The idea, as attractive as it is, overlooks several key points: the first is that innovation must necessarily be coupled with intellectual property law. The second is that sharing innovation is in no way contradictory to this legal protection. Protection is dead! Long live protection!

Innovation and Intellectual Property: Disenchantment?

Is the intellectual property an obstacle to innovation? Many practitioners and authors point out those companies in the digital age no longer protect, but use innovation and constantly improve it. However, does this mean that, because they are constantly innovating, the latter must no longer protect? Indeed, if we focus on the subject of patent filing alone, it is necessary to specify that the decrease in filings is not the consequence of the frenzied improvement in innovation. On the contrary. First of all, public accessibility to the complete description of the invention is problematic for any inventor. Next, patent filing results in protection in the territory in which it is filed. The world is watching you … and can freely exploit innovation in other countries!
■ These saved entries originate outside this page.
(** * Book catalogue pipeline (app.py): scraper, analyzer, database, search

    A shallow embedding of [BookScraper], [BookDataAnalyzer], [BookDatabase]
    and the [search] and [scrape_books] routes of [app.py], followed by the
    properties of the ingestion pipeline that are checked against it.

    Conventions of the embedding:
    - a Python [str] is the list of its code points ([pystr]); the source
      literal "£" is the one code point U+00A3 and "Â£" is U+00C2 U+00A3;
    - a Python/SQLite float is a [pyfloat]: a finite value carried as the
      exact rational it denotes, an infinity or NaN.  Rounding to binary64,
      overflow and the sign of zero are not represented;
    - the web site is a function from page numbers to responses, and the
      requests a scraper sends are recorded in a log next to its book list;
    - exceptions are values of [exn] on the left of a sum. *)

From Stdlib Require Import ZArith QArith Lia Lqa.
From Stdlib Require Import Sorting.Sorted Sorting.Permutation.
From stdpp Require Import base option list sorting gmap strings.
Lemma time_roundtrip_adds_1900_base_witness :
  PCF85363.decode_time (time_block zero_stack sample_time)
  = with_year sample_time 123.
Proof.
  apply (time_roundtrip_adds_1900_base zero_stack sample_time); simpl; lia.
Defined.

(** * TimeWriteSequencer *)

(** C1: the claim is that the time transaction writes registers 0x00-0x07
    and nothing else.  The driver declares [tmp[11]], fills [buf[0..7]]
    and sends [sizeof(tmp) - 2 = 9] bytes: in both variants the bulk write
    at [DT_100THS] carries the eight encoded bytes followed by the
    uninitialised [tmp[10]], which the peripheral stores in register 0x08,
    the alarm-1 second match field. *)
Theorem set_time_bulk_write_spills_into_alarm1
        (uninit : nat -> Z) (tm : rtc_time) (f : Z -> Z) :
  let w363 := snd (PCF85363.pcf85363_rtc_set_time uninit tm (boot f [])) in
  let w263 := snd (PCF85263.pcf85263_rtc_set_time uninit tm (boot f [])) in
  let block := time_block uninit tm ++ [uninit 10%nat] in
  let writes := [ Regmap_bulk_write CTRL_STOP_EN [STOP_EN_STOP; RESET_CPR];
                  Regmap_bulk_write DT_100THS block;
                  Regmap_write CTRL_STOP_EN 0 ] in
  register_writes (trace w363) = writes
  /\ register_writes (trace w263) = writes
  /\ List.length block = 9%nat
  /\ existsb (writes_reg DT_SECOND_ALM1) (trace w363) = true
  /\ existsb (writes_reg DT_SECOND_ALM1) (trace w263) = true
  /\ regs w363 DT_SECOND_ALM1 = u8 (uninit 10%nat)
  /\ regs w263 DT_SECOND_ALM1 = u8 (uninit 10%nat).
Proof.
  cbv zeta. rewrite set_time_run, set_time_run_263. cbv zeta.
  rewrite time_block_eq. repeat split.
Qed.
(** * pyinstailor: a shallow embedding of [pyinstailor.py]

    The tool patches a PyInstaller bundle: it extracts the appended
    CArchive, optionally rewrites the nested PYZ archive, rebuilds the
    package and splices it back behind the bootloader.

    The embedding follows the Python source function by function and
    keeps its names.  Python values that the source manipulates are
    modelled as follows.

    - [bytes] objects are lists of [Byte.byte]; [str] objects are
      [string]; Python integers are [Z].
    - The file system is a finite map from path strings to file
      contents.  Directories are not represented: [makedirs] has no
      counterpart, and two paths denote the same file exactly when they
      are the same string.
    - A raised exception is the [Raise] case of the [result] type; a
      Python function that falls off its end returns [PyNone].
    - The shared patch dictionary [items] is threaded through the calls
      that mutate it ([dict.pop] in [repack_pyz]).
    - Calls to the [logging] module do not influence the data flow and
      are left out, except for [logger.error] in [excepthook] and the
      lines written by [print_archive_items].
    - PyInstaller, zlib, marshal and the [compile] builtin are not part
      of the repository; they are the fields of the class [PyInstaller].
      Two facts about the base class of the writer are written out
      where [add] uses them: the data blocks start at offset 0, and the
      table stores the name of an entry as [os.path.normpath] gives it.
    - A file opened in binary mode is read with [File.read], which
      refuses a size below -1 as a buffered file does; a file opened in
      text mode is read through the field [read_text].
    - [os.sep] is "/" and [os.pathsep] is ":" (POSIX). *)

From Stdlib Require Import ZArith List String Ascii Bool Lia.
From Stdlib.Strings Require Import Byte.
From stdpp Require Import base option list gmap strings.

Open Scope string_scope.
Open Scope list_scope.
Open Scope Z_scope.

(** ** Python values, exceptions and results *)

(** The values that occur as arguments of an exception.  [VType] is a
    class whose metaclass is [type].  [VChecker] is an object whose type
    defines [__instancecheck__], such as the abstract base class
    [collections.abc.Callable] or, from Python 3.10, a union type; it
    carries what that method answers for the class [str], [None] when it
    raises [TypeError]. *)
#[local] Set Warnings "-register-all".
Inductive pyval : Type :=
| VNone
| VInt (z : Z)
| VStr (s : string)
| VType (name : string)
| VTuple (items : list pyval)
| VChecker (answer : option bool).

Record exn : Type := Exn { exn_type : string; exn_args : list pyval }.

Inductive result (A : Type) : Type :=
| Ok (a : A)
| Raise (e : exn).
Arguments Ok {A} a.
Arguments Raise {A} e.

Definition bind {A B : Type} (r : result A) (k : A -> result B) : result B :=
  match r with
  | Ok a => k a
  | Raise e => Raise e
  end.

#[global] Instance result_bind : MBind result := fun A B k r => bind r k.
#[global] Instance result_ret : MRet result := @Ok.

Abbreviation bytes := (list byte).

Definition IndexError : exn := Exn "IndexError" [VStr "list index out of range"].
Definition AttributeError_keys : exn :=
  Exn "AttributeError" [VStr "'NoneType' object has no attribute 'keys'"].
Definition FileNotFoundError (path : string) : exn :=
  Exn "FileNotFoundError" [VInt 2; VStr "No such file or directory"].
Definition OSError_EINVAL : exn := Exn "OSError" [VInt 22; VStr "Invalid argument"].
Definition struct_error : exn := Exn "struct.error" [VStr "unpack requires a buffer of 88 bytes"].
Definition TypeError_isinstance : exn :=
  Exn "TypeError" [VStr "isinstance() arg 2 must be a type or tuple of types"].
Definition ValueError_read : exn :=
  Exn "ValueError" [VStr "read length must be non-negative or -1"].

(** ** The [str] methods used by the source *)

Module Str.

Definition len (s : string) : Z := Z.of_nat (String.length s).

(** [s.find(c)] for a one-character [c]: first index, or -1. *)
Fixpoint find_from (c : ascii) (s : string) (i : Z) : Z :=
  match s with
  | EmptyString => -1
  | String a r => if Ascii.eqb a c then i else find_from c r (i + 1)
  end.
Definition find (c : ascii) (s : string) : Z := find_from c s 0.

(** [s.split(c)] for a one-character separator: empty fields are kept. *)
Fixpoint split (c : ascii) (s : string) : list string :=
  match s with
  | EmptyString => [EmptyString]
  | String a r =>
      if Ascii.eqb a c then EmptyString :: split c r
      else match split c r with
           | h :: t => String a h :: t
           | [] => [String a EmptyString]
           end
  end.

(** [s.split(c, 1)]: at most one cut, at the first separator. *)
Fixpoint split1 (c : ascii) (s : string) : list string :=
  match s with
  | EmptyString => [EmptyString]
  | String a r =>
      if Ascii.eqb a c then [EmptyString; r]
      else match split1 c r with
           | h :: t => String a h :: t
           | [] => [String a EmptyString]
           end
  end.

Fixpoint join (sep : string) (l : list string) : string :=
  match l with
  | [] => EmptyString
  | [x] => x
  | x :: r => x +:+ sep +:+ join sep r
  end.

Definition startswith (p s : string) : bool := String.prefix p s.

Definition endswith (suffix s : string) : bool :=
  let n := String.length suffix in
  let m := String.length s in
  (n <=? m)%nat && String.eqb (String.substring (m - n) n s) suffix.

(** [s[:-n]] for [n > 0]. *)
Definition drop_last (n : nat) (s : string) : string :=
  String.substring 0 (String.length s - n) s.

Fixpoint lstrip (c : ascii) (s : string) : string :=
  match s with
  | EmptyString => EmptyString
  | String a r => if Ascii.eqb a c then lstrip c r else s
  end.

Definition rev (s : string) : string :=
  string_of_list_ascii (List.rev (list_ascii_of_string s)).

Definition rstrip (c : ascii) (s : string) : string := rev (lstrip c (rev s)).

(** [s.strip(c)] for a one-character set. *)
Definition strip (c : ascii) (s : string) : string := rstrip c (lstrip c s).

(** Iterating over a [str] yields its characters, each a [str] of
    length one. *)
Fixpoint iter (s : string) : list string :=
  match s with
  | EmptyString => []
  | String a r => String a EmptyString :: iter r
  end.

End Str.

(** ** List indexing and slicing with Python's negative indices *)

Module PyList.

(** [l[i]]: negative [i] counts from the end; out of range raises. *)
Definition index {A : Type} (l : list A) (i : Z) : result A :=
  let n := Z.of_nat (length l) in
  let j := if i <? 0 then i + n else i in
  if (j <? 0) || (n <=? j) then Raise IndexError
  else match nth_error l (Z.to_nat j) with
       | Some x => Ok x
       | None => Raise IndexError
       end.

(** [l[i:]]: the start is clamped into the list, nothing raises. *)
Definition slice_from {A : Type} (l : list A) (i : Z) : list A :=
  let n := Z.of_nat (length l) in
  let j := if i <? 0 then Z.max 0 (i + n) else Z.min i n in
  skipn (Z.to_nat j) l.

End PyList.

(** ** [os.path] on POSIX *)

Module Path.

Definition sep : ascii := "/"%char.
Definition pathsep : ascii := ":"%char.
(** * d0: semantic-layer SQL composition and guarded execution

    A shallow embedding of the TypeScript sources of the query assistant:
    the macro expander ([lib/sql/macros.ts]), the join planner
    ([lib/sql/joins.ts]), the SQL renderer ([lib/sql/render.ts]), the
    validator's syntax scan ([lib/sql/validate.ts]), the execution guard
    ([lib/snowflake.ts]), the repair helpers ([lib/execute/repair.ts]), the
    result cache ([lib/tools/execute.ts]) and the semantic store
    ([lib/semantic/io.ts]).

    Conventions.
    - A JavaScript string is a [string]: one [ascii] per UTF-16 code unit,
      for code units below 256.
    - A [Map] that is only read by key is a [gmap]; a [Map] or array whose
      iteration order is observable is a list in that order.
    - A function that can [throw] returns a [result]; [Throw] carries the
      error, [OutOfFuel] says that the recursion budget given to the model
      was used up before the function returned. *)

From Stdlib Require Import ZArith Lia List Ascii String DecimalString DecimalNat Bool
  Permutation.
From stdpp Require Import base option gmap strings list.
Import ListNotations.
Open Scope string_scope.
Open Scope list_scope.
(** Writing a slot does not change a search when neither the old nor the
    new element satisfies the predicate. *)
Lemma list_find_insert_irrelevant {A} (P : A → Prop) `{!∀ x, Decision (P x)}
    (l : list A) (i : nat) (x : A) :
  ¬ P x → (∀ z, l !! i = Some z → ¬ P z) →
  list_find P (<[i := x]> l) = list_find P l.
Proof.
  intros Hx. revert i. induction l as [|y l IH]; intros i Hz; [done|].
  destruct i as [|i]; simpl.
  - rewrite decide_False by done.
    rewrite decide_False by (apply (Hz y); done). done.
  - case_decide; [done|]. rewrite IH; [done|]. intros z Hl. by apply Hz.
Qed.

(** A search by another id is not affected. *)
Lemma findProviderById_add_ne provider pid s :
  sp_id provider ≠ pid →
  findProviderById pid (serviceProviders (addServiceProvider provider s))
  = findProviderById pid (serviceProviders s).
Proof.
  intros Hne. unfold findProviderById. f_equal.
  destruct (addServiceProvider_cases provider s) as [(i & old & Hf & ->)|[Hf ->]].
  - apply list_find_Some in Hf as (Hi & Hold & _).
    apply list_find_insert_irrelevant; [done|].
    intros z Hz. simplify_eq. congruence.
  - destruct (list_find (λ p, sp_id p = pid) (serviceProviders s))
      as [[j y]|] eqn:E.
    + by apply list_find_app_l.
    + rewrite list_find_app_r by done. simpl. by rewrite decide_False.
Qed.

(** After [updateClaudeAccounts], the first official provider is the one
    that was written. *)
Lemma updatedClaudeProvider_type incoming s :
  sp_type (updatedClaudeProvider incoming s) = claude_official.
Proof.
  unfold updatedClaudeProvider, claudeProviderOrNew. simpl.
  destruct (findClaudeProvider _) as [p|] eqn:E; [|done].
  by apply findClaudeProvider_Some in E as [_ ?].
Qed.

Lemma findClaudeProvider_add provider s :
  sp_type provider = claude_official →
  sp_id provider = sp_id (claudeProviderOrNew s) →
  findClaudeProvider (serviceProviders (addServiceProvider provider s))
  = Some provider.
Proof.
  intros Hty Hid. unfold findClaudeProvider.
  assert (Hleast : ∀ i old,
    list_find (λ p, sp_id p = sp_id provider) (serviceProviders s) = Some (i, old) →
    ∀ j y, serviceProviders s !! j = Some y → j < i → sp_type y ≠ claude_official).
  { intros i old (Hi & Hold & Hmin)%list_find_Some j y Hj Hlt Hy.
    unfold claudeProviderOrNew, findClaudeProvider, getServiceProviders in Hid.
    destruct (list_find (λ p, sp_type p = claude_official) (serviceProviders s))
      as [[k c]|] eqn:E; simpl in Hid.
    - apply list_find_Some in E as (Hk & Hc & Hfirst).
      destruct (decide (k < i)) as [Hki|Hki].
      + by apply (Hmin k c).
      + apply (Hfirst j y); [done|lia|done].
    - apply list_find_None in E. rewrite Forall_lookup in E. by eapply E. }
  destruct (addServiceProvider_cases provider s) as [(i & old & Hf & ->)|[Hf ->]].
  - rewrite list_find_insert_here; [done| |done|eauto].
    apply list_find_Some in Hf as (Hi & _). eauto using lookup_lt_Some.
  - unfold claudeProviderOrNew, findClaudeProvider, getServiceProviders in Hid.
    destruct (list_find (λ p, sp_type p = claude_official) (serviceProviders s))
      as [[k c]|] eqn:E; simpl in Hid.
    + apply list_find_Some in E as (Hk & _).
      apply list_find_None in Hf. rewrite Forall_lookup in Hf.
      by destruct (Hf k c Hk).
    + by rewrite list_find_app_here.
Qed.

Lemma findClaudeProvider_updateClaudeAccounts incoming s :
  findClaudeProvider (serviceProviders (updateClaudeAccounts incoming s))
  = Some (updatedClaudeProvider incoming s).
Proof.
  apply findClaudeProvider_add; [apply updatedClaudeProvider_type|done].
Qed.

(** ** The merge of incoming official accounts *)

Lemma with_authorization_same a : with_authorization (authorization a) a = a.
Proof. by destruct a. Qed.

Lemma emailAddress_with_authorization v a :
  emailAddress (with_authorization v a) = emailAddress a.
Proof. done. Qed.

Lemma list_find_app_irrelevant {A} (P : A → Prop) `{!∀ x, Decision (P x)}
    (l : list A) (x : A) :
  ¬ P x → list_find P (l ++ [x]) = list_find P l.
Proof.
  intros Hx. destruct (list_find P l) as [[j y]|] eqn:E.
  - by apply list_find_app_l.
  - rewrite list_find_app_r by done. simpl. by rewrite decide_False.
Qed.

Lemma mergeAccount_cases l a :
  (∃ i e,
      list_find (λ x, acc_emailAddress x = emailAddress a) l = Some (i, e)
      ∧ mergeAccount l a
        = <[i := Official (with_authorization
                             (js_or (acc_authorization e) (authorization a)) a)]> l)
  ∨ (list_find (λ x, acc_emailAddress x = emailAddress a) l = None
     ∧ mergeAccount l a = l ++ [Official a]).
Proof.
  unfold mergeAccount.
  destruct (list_find _ _) as [[i e]|] eqn:E; [left|right]; eauto.
Qed.

(** An account of another email keeps its slot. *)
Lemma mergeAccount_lookup_other l a i x :
  l !! i = Some x → acc_emailAddress x ≠ emailAddress a →
  mergeAccount l a !! i = Some x.
Proof.
  intros Hi Hne.
  destruct (mergeAccount_cases l a) as [(j & e & Hf & ->)|[Hf ->]].
  - apply list_find_Some in Hf as (Hj & He & _).
    rewrite list_lookup_insert_ne; [done|]. intros ->. by simplify_eq.
  - by apply lookup_app_l_Some.
Qed.

(** Every slot survives a merge step, with the same email. *)
Lemma mergeAccount_lookup l a i x :
  l !! i = Some x →
  ∃ x', mergeAccount l a !! i = Some x'
        ∧ acc_emailAddress x' = acc_emailAddress x.
Proof.
  intros Hi.
  destruct (mergeAccount_cases l a) as [(j & e & Hf & ->)|[Hf ->]].
  - apply list_find_Some in Hf as (Hj & He & _).
    destruct (decide (j = i)) as [->|Hne].
    + rewrite list_lookup_insert_eq by eauto using lookup_lt_Some.
      simplify_eq. eauto.
    + rewrite list_lookup_insert_ne by done. eauto.
  - exists x. split; [by apply lookup_app_l_Some|done].
Qed.

(** A search for another email is not affected by a merge step. *)
Lemma mergeAccount_find_other l a k :
  emailAddress a ≠ k →
  list_find (λ x, acc_emailAddress x = k) (mergeAccount l a)
  = list_find (λ x, acc_emailAddress x = k) l.
Proof.
  intros Hne.
  destruct (mergeAccount_cases l a) as [(j & e & Hf & ->)|[Hf ->]].
  - apply list_find_Some in Hf as (Hj & He & _).
    apply list_find_insert_irrelevant; [done|].
    intros z Hz. simplify_eq. congruence.
  - by apply list_find_app_irrelevant.
Qed.

(** The incoming account is stored by the step, up to its authorization. *)
Lemma mergeAccount_stores l a :
  ∃ i v, mergeAccount l a !! i = Some (Official (with_authorization v a)).
Proof.
  destruct (mergeAccount_cases l a) as [(j & e & Hf & ->)|[Hf ->]].
  - apply list_find_Some in Hf as (Hj & _).
    eexists j, _. apply list_lookup_insert_eq. eauto using lookup_lt_Some.
  - exists (length l), (authorization a). rewrite with_authorization_same.
    by rewrite lookup_app_r, Nat.sub_diag by lia.
Qed.

Lemma mergeAccounts_cons l a incoming :
  mergeAccounts l (a :: incoming) = mergeAccounts (mergeAccount l a) incoming.
Proof. done. Qed.

Lemma mergeAccounts_app l inc1 inc2 :
  mergeAccounts l (inc1 ++ inc2) = mergeAccounts (mergeAccounts l inc1) inc2.
Proof. apply foldl_app. Qed.

Lemma mergeAccounts_lookup_other l incoming i x :
  l !! i = Some x →
  (∀ a, a ∈ incoming → emailAddress a ≠ acc_emailAddress x) →
  mergeAccounts l incoming !! i = Some x.
Proof.
  revert l. induction incoming as [|a incoming IH]; intros l Hi Hne; [done|].
  rewrite mergeAccounts_cons. apply IH.
  - apply mergeAccount_lookup_other; [done|].
    intros Heq. by apply (Hne a); [left|].
  - intros b Hb. apply Hne. by right.
Qed.

Lemma mergeAccounts_lookup l incoming i x :
  l !! i = Some x →
  ∃ x', mergeAccounts l incoming !! i = Some x'
        ∧ acc_emailAddress x' = acc_emailAddress x.
Proof.
  revert l x. induction incoming as [|a incoming IH]; intros l x Hi; [eauto|].
  rewrite mergeAccounts_cons.
  destruct (mergeAccount_lookup l a i x Hi) as (x1 & H1 & E1).
  destruct (IH _ _ H1) as (x2 & H2 & E2).
  exists x2. split; [done|congruence].
Qed.

Lemma mergeAccounts_find_other l incoming k :
  (∀ a, a ∈ incoming → emailAddress a ≠ k) →
  list_find (λ x, acc_emailAddress x = k) (mergeAccounts l incoming)
  = list_find (λ x, acc_emailAddress x = k) l.
Proof.
  revert l. induction incoming as [|a incoming IH]; intros l Hne; [done|].
  rewrite mergeAccounts_cons, IH by (intros b Hb; apply Hne; by right).
  apply mergeAccount_find_other, Hne. by left.
Qed.

(** Each incoming account has an account of its email in the result. *)
Lemma mergeAccounts_stores l incoming a :
  a ∈ incoming →
  ∃ i x, mergeAccounts l incoming !! i = Some x
         ∧ acc_emailAddress x = emailAddress a.
Proof.
  revert l. induction incoming as [|b incoming IH]; intros l Ha.
  - by apply elem_of_nil in Ha.
  - rewrite mergeAccounts_cons. apply elem_of_cons in Ha as [->|Ha]; [|eauto].
    destruct (mergeAccount_stores l b) as (i & v & Hi).
    destruct (mergeAccounts_lookup _ incoming _ _ Hi) as (x & Hx & Ex).
    exists i, x. split; [done|]. by rewrite Ex.
Qed.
Innovation and intellectual property: unity is strength

Would the idea of ​​a lack of protection come from the multiplicity of exchanges within our interconnected societies? Thus, “open innovation” would be the antipodes of all legal protections.

What is called “open innovation”, a real disruptive system is traditionally presented as a movement contrary to the intellectual property system. On the one hand, operating a monopoly. On the other, open production of knowledge. It is with the emergence of digital technology that the problem has revealed other facets: to remain competitive, companies opt for this path of innovation.

Intellectual property is not opposed to sharing

In all cases, many authors and practitioners rightly point out that intellectual property is not the opposite of sharing, “collective work” or “collaborative”. Indeed, it is even conducive to sharing technology. Finally, it is interesting to note that even outside the open innovation hypothesis, creation can, in certain cases, be freely accessible and protected. You have to think about the basic tools of the internet.

Innovation and intellectual property: the compromise What if the right of previous personal possession was the solution to sharing innovation? This not very well-known right allows, in many countries paralyze the infringement action brought by the patentee or his assigns. To facilitate the recognition of this right on the probationary field, new legal services are deployed based on a standardized electronic signature and certified time-stamping as proposed by the site of InventHelp. This site allows you to immediately protect an innovation (or creation) by providing legal proof of integrity and priority, in complete confidentiality, and at low cost.